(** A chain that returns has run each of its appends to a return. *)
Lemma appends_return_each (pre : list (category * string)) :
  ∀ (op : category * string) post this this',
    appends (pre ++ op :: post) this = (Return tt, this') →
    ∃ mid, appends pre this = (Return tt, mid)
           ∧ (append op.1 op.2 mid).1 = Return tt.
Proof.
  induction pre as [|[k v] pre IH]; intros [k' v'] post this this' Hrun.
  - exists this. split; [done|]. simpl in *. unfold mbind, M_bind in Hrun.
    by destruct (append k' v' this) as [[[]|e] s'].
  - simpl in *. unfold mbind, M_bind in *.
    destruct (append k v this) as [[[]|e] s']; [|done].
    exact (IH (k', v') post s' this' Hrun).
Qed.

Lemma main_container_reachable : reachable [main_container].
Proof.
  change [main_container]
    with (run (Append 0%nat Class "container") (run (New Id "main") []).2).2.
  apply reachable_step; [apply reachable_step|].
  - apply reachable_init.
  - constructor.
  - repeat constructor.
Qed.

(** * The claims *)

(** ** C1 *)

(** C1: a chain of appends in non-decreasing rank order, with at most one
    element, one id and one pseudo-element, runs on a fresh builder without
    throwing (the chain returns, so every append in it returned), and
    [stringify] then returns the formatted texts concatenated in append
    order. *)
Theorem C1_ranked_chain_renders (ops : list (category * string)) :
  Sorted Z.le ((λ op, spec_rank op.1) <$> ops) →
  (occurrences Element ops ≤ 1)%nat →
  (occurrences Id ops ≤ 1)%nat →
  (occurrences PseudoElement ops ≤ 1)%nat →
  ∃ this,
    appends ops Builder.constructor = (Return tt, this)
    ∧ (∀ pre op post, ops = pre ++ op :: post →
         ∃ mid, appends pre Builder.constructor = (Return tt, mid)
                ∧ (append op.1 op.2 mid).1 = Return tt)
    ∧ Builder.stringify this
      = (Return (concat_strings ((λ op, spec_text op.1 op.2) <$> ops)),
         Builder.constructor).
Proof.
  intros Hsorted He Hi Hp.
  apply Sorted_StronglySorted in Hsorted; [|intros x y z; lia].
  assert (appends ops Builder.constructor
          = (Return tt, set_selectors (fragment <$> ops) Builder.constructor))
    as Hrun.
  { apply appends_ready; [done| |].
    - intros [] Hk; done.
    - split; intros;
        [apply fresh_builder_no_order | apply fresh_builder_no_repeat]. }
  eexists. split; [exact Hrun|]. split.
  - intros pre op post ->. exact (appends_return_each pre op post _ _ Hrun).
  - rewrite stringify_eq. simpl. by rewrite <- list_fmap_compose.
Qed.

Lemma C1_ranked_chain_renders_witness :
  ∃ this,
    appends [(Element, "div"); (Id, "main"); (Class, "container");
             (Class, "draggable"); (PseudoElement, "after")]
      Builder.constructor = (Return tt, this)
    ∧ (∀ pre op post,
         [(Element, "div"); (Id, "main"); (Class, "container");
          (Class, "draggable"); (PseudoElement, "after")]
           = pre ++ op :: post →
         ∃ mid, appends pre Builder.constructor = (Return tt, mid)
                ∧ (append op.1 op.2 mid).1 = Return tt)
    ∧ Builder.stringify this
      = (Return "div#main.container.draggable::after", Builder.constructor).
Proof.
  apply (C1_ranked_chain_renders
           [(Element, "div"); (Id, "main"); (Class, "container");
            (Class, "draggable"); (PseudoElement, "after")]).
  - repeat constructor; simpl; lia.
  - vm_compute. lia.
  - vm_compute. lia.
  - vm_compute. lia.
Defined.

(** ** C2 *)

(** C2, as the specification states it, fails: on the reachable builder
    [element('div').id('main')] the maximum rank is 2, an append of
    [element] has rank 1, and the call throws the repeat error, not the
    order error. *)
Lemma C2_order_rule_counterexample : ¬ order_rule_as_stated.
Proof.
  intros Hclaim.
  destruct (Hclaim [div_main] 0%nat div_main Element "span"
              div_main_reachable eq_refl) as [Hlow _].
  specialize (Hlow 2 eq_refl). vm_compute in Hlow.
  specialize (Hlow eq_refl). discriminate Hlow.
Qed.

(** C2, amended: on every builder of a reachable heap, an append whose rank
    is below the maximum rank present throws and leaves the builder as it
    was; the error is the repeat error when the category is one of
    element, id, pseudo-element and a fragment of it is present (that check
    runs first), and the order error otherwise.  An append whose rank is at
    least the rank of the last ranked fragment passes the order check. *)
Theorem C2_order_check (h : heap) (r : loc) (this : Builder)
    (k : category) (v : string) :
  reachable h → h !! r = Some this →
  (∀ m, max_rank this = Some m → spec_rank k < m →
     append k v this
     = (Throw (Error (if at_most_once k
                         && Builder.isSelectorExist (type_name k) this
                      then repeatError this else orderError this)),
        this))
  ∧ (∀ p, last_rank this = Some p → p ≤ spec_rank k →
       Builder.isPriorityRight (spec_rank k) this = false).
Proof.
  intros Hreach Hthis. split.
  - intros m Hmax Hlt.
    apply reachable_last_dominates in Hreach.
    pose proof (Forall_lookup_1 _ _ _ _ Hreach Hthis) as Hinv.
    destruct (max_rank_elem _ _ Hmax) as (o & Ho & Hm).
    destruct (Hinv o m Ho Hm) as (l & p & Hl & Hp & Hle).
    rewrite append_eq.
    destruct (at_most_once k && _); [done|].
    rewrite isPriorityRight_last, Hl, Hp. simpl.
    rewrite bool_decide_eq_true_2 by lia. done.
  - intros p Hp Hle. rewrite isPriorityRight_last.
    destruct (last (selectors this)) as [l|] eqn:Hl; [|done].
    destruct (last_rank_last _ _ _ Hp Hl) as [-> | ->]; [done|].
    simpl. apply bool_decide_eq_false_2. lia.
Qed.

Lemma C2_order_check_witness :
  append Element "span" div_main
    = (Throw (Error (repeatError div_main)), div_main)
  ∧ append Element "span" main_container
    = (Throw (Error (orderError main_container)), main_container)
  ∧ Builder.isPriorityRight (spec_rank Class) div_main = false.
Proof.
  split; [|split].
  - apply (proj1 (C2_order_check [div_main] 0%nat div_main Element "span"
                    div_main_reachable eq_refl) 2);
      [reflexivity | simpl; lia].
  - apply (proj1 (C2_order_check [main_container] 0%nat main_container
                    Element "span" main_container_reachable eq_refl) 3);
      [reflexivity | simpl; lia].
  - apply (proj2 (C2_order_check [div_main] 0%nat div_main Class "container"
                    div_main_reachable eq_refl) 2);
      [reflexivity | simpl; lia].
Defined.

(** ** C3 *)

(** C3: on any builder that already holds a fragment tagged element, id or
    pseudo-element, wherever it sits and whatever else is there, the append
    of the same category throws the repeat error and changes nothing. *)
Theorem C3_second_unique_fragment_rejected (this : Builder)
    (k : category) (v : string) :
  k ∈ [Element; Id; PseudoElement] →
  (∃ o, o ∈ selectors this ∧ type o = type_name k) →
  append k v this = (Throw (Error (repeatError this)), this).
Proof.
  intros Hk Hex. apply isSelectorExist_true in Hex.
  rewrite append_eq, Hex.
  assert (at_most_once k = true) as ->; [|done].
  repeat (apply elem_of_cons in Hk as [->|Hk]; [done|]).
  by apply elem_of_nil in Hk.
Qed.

+ + + +

▸ **What the exercise asks**
Each line above must be returned exactly as written.

▸ **Task answer**
(** A chain that returns has run each of its appends to a return. *)
Lemma appends_return_each (pre : list (category * string)) :
  ∀ (op : category * string) post this this',
    appends (pre ++ op :: post) this = (Return tt, this') →
    ∃ mid, appends pre this = (Return tt, mid)
           ∧ (append op.1 op.2 mid).1 = Return tt.
Proof.
  induction pre as [|[k v] pre IH]; intros [k' v'] post this this' Hrun.
  - exists this. split; [done|]. simpl in *. unfold mbind, M_bind in Hrun.
    by destruct (append k' v' this) as [[[]|e] s'].
  - simpl in *. unfold mbind, M_bind in *.
    destruct (append k v this) as [[[]|e] s']; [|done].
    exact (IH (k', v') post s' this' Hrun).
Qed.

Lemma main_container_reachable : reachable [main_container].
Proof.
  change [main_container]
    with (run (Append 0%nat Class "container") (run (New Id "main") []).2).2.
  apply reachable_step; [apply reachable_step|].
  - apply reachable_init.
  - constructor.
  - repeat constructor.
Qed.

(** * The claims *)

(** ** C1 *)

(** C1: a chain of appends in non-decreasing rank order, with at most one
    element, one id and one pseudo-element, runs on a fresh builder without
    throwing (the chain returns, so every append in it returned), and
    [stringify] then returns the formatted texts concatenated in append
    order. *)
Theorem C1_ranked_chain_renders (ops : list (category * string)) :
  Sorted Z.le ((λ op, spec_rank op.1) <$> ops) →
  (occurrences Element ops ≤ 1)%nat →
  (occurrences Id ops ≤ 1)%nat →
  (occurrences PseudoElement ops ≤ 1)%nat →
  ∃ this,
    appends ops Builder.constructor = (Return tt, this)
    ∧ (∀ pre op post, ops = pre ++ op :: post →
         ∃ mid, appends pre Builder.constructor = (Return tt, mid)
                ∧ (append op.1 op.2 mid).1 = Return tt)
    ∧ Builder.stringify this
      = (Return (concat_strings ((λ op, spec_text op.1 op.2) <$> ops)),
         Builder.constructor).
Proof.
  intros Hsorted He Hi Hp.
  apply Sorted_StronglySorted in Hsorted; [|intros x y z; lia].
  assert (appends ops Builder.constructor
          = (Return tt, set_selectors (fragment <$> ops) Builder.constructor))
    as Hrun.
  { apply appends_ready; [done| |].
    - intros [] Hk; done.
    - split; intros;
        [apply fresh_builder_no_order | apply fresh_builder_no_repeat]. }
  eexists. split; [exact Hrun|]. split.
  - intros pre op post ->. exact (appends_return_each pre op post _ _ Hrun).
  - rewrite stringify_eq. simpl. by rewrite <- list_fmap_compose.
Qed.

Lemma C1_ranked_chain_renders_witness :
  ∃ this,
    appends [(Element, "div"); (Id, "main"); (Class, "container");
             (Class, "draggable"); (PseudoElement, "after")]
      Builder.constructor = (Return tt, this)
    ∧ (∀ pre op post,
         [(Element, "div"); (Id, "main"); (Class, "container");
          (Class, "draggable"); (PseudoElement, "after")]
           = pre ++ op :: post →
         ∃ mid, appends pre Builder.constructor = (Return tt, mid)
                ∧ (append op.1 op.2 mid).1 = Return tt)
    ∧ Builder.stringify this
      = (Return "div#main.container.draggable::after", Builder.constructor).
Proof.
  apply (C1_ranked_chain_renders
           [(Element, "div"); (Id, "main"); (Class, "container");
            (Class, "draggable"); (PseudoElement, "after")]).
  - repeat constructor; simpl; lia.
  - vm_compute. lia.
  - vm_compute. lia.
  - vm_compute. lia.
Defined.

(** ** C2 *)

(** C2, as the specification states it, fails: on the reachable builder
    [element('div').id('main')] the maximum rank is 2, an append of
    [element] has rank 1, and the call throws the repeat error, not the
    order error. *)
Lemma C2_order_rule_counterexample : ¬ order_rule_as_stated.
Proof.
  intros Hclaim.
  destruct (Hclaim [div_main] 0%nat div_main Element "span"
              div_main_reachable eq_refl) as [Hlow _].
  specialize (Hlow 2 eq_refl). vm_compute in Hlow.
  specialize (Hlow eq_refl). discriminate Hlow.
Qed.

(** C2, amended: on every builder of a reachable heap, an append whose rank
    is below the maximum rank present throws and leaves the builder as it
    was; the error is the repeat error when the category is one of
    element, id, pseudo-element and a fragment of it is present (that check
    runs first), and the order error otherwise.  An append whose rank is at
    least the rank of the last ranked fragment passes the order check. *)
Theorem C2_order_check (h : heap) (r : loc) (this : Builder)
    (k : category) (v : string) :
  reachable h → h !! r = Some this →
  (∀ m, max_rank this = Some m → spec_rank k < m →
     append k v this
     = (Throw (Error (if at_most_once k
                         && Builder.isSelectorExist (type_name k) this
                      then repeatError this else orderError this)),
        this))
  ∧ (∀ p, last_rank this = Some p → p ≤ spec_rank k →
       Builder.isPriorityRight (spec_rank k) this = false).
Proof.
  intros Hreach Hthis. split.
  - intros m Hmax Hlt.
    apply reachable_last_dominates in Hreach.
    pose proof (Forall_lookup_1 _ _ _ _ Hreach Hthis) as Hinv.
    destruct (max_rank_elem _ _ Hmax) as (o & Ho & Hm).
    destruct (Hinv o m Ho Hm) as (l & p & Hl & Hp & Hle).
    rewrite append_eq.
    destruct (at_most_once k && _); [done|].
    rewrite isPriorityRight_last, Hl, Hp. simpl.
    rewrite bool_decide_eq_true_2 by lia. done.
  - intros p Hp Hle. rewrite isPriorityRight_last.
    destruct (last (selectors this)) as [l|] eqn:Hl; [|done].
    destruct (last_rank_last _ _ _ Hp Hl) as [-> | ->]; [done|].
    simpl. apply bool_decide_eq_false_2. lia.
Qed.

Lemma C2_order_check_witness :
  append Element "span" div_main
    = (Throw (Error (repeatError div_main)), div_main)
  ∧ append Element "span" main_container
    = (Throw (Error (orderError main_container)), main_container)
  ∧ Builder.isPriorityRight (spec_rank Class) div_main = false.
Proof.
  split; [|split].
  - apply (proj1 (C2_order_check [div_main] 0%nat div_main Element "span"
                    div_main_reachable eq_refl) 2);
      [reflexivity | simpl; lia].
  - apply (proj1 (C2_order_check [main_container] 0%nat main_container
                    Element "span" main_container_reachable eq_refl) 3);
      [reflexivity | simpl; lia].
  - apply (proj2 (C2_order_check [div_main] 0%nat div_main Class "container"
                    div_main_reachable eq_refl) 2);
      [reflexivity | simpl; lia].
Defined.

(** ** C3 *)

(** C3: on any builder that already holds a fragment tagged element, id or
    pseudo-element, wherever it sits and whatever else is there, the append
    of the same category throws the repeat error and changes nothing. *)
Theorem C3_second_unique_fragment_rejected (this : Builder)
    (k : category) (v : string) :
  k ∈ [Element; Id; PseudoElement] →
  (∃ o, o ∈ selectors this ∧ type o = type_name k) →
  append k v this = (Throw (Error (repeatError this)), this).
Proof.
  intros Hk Hex. apply isSelectorExist_true in Hex.
  rewrite append_eq, Hex.
  assert (at_most_once k = true) as ->; [|done].
  repeat (apply elem_of_cons in Hk as [->|Hk]; [done|]).
  by apply elem_of_nil in Hk.
Qed.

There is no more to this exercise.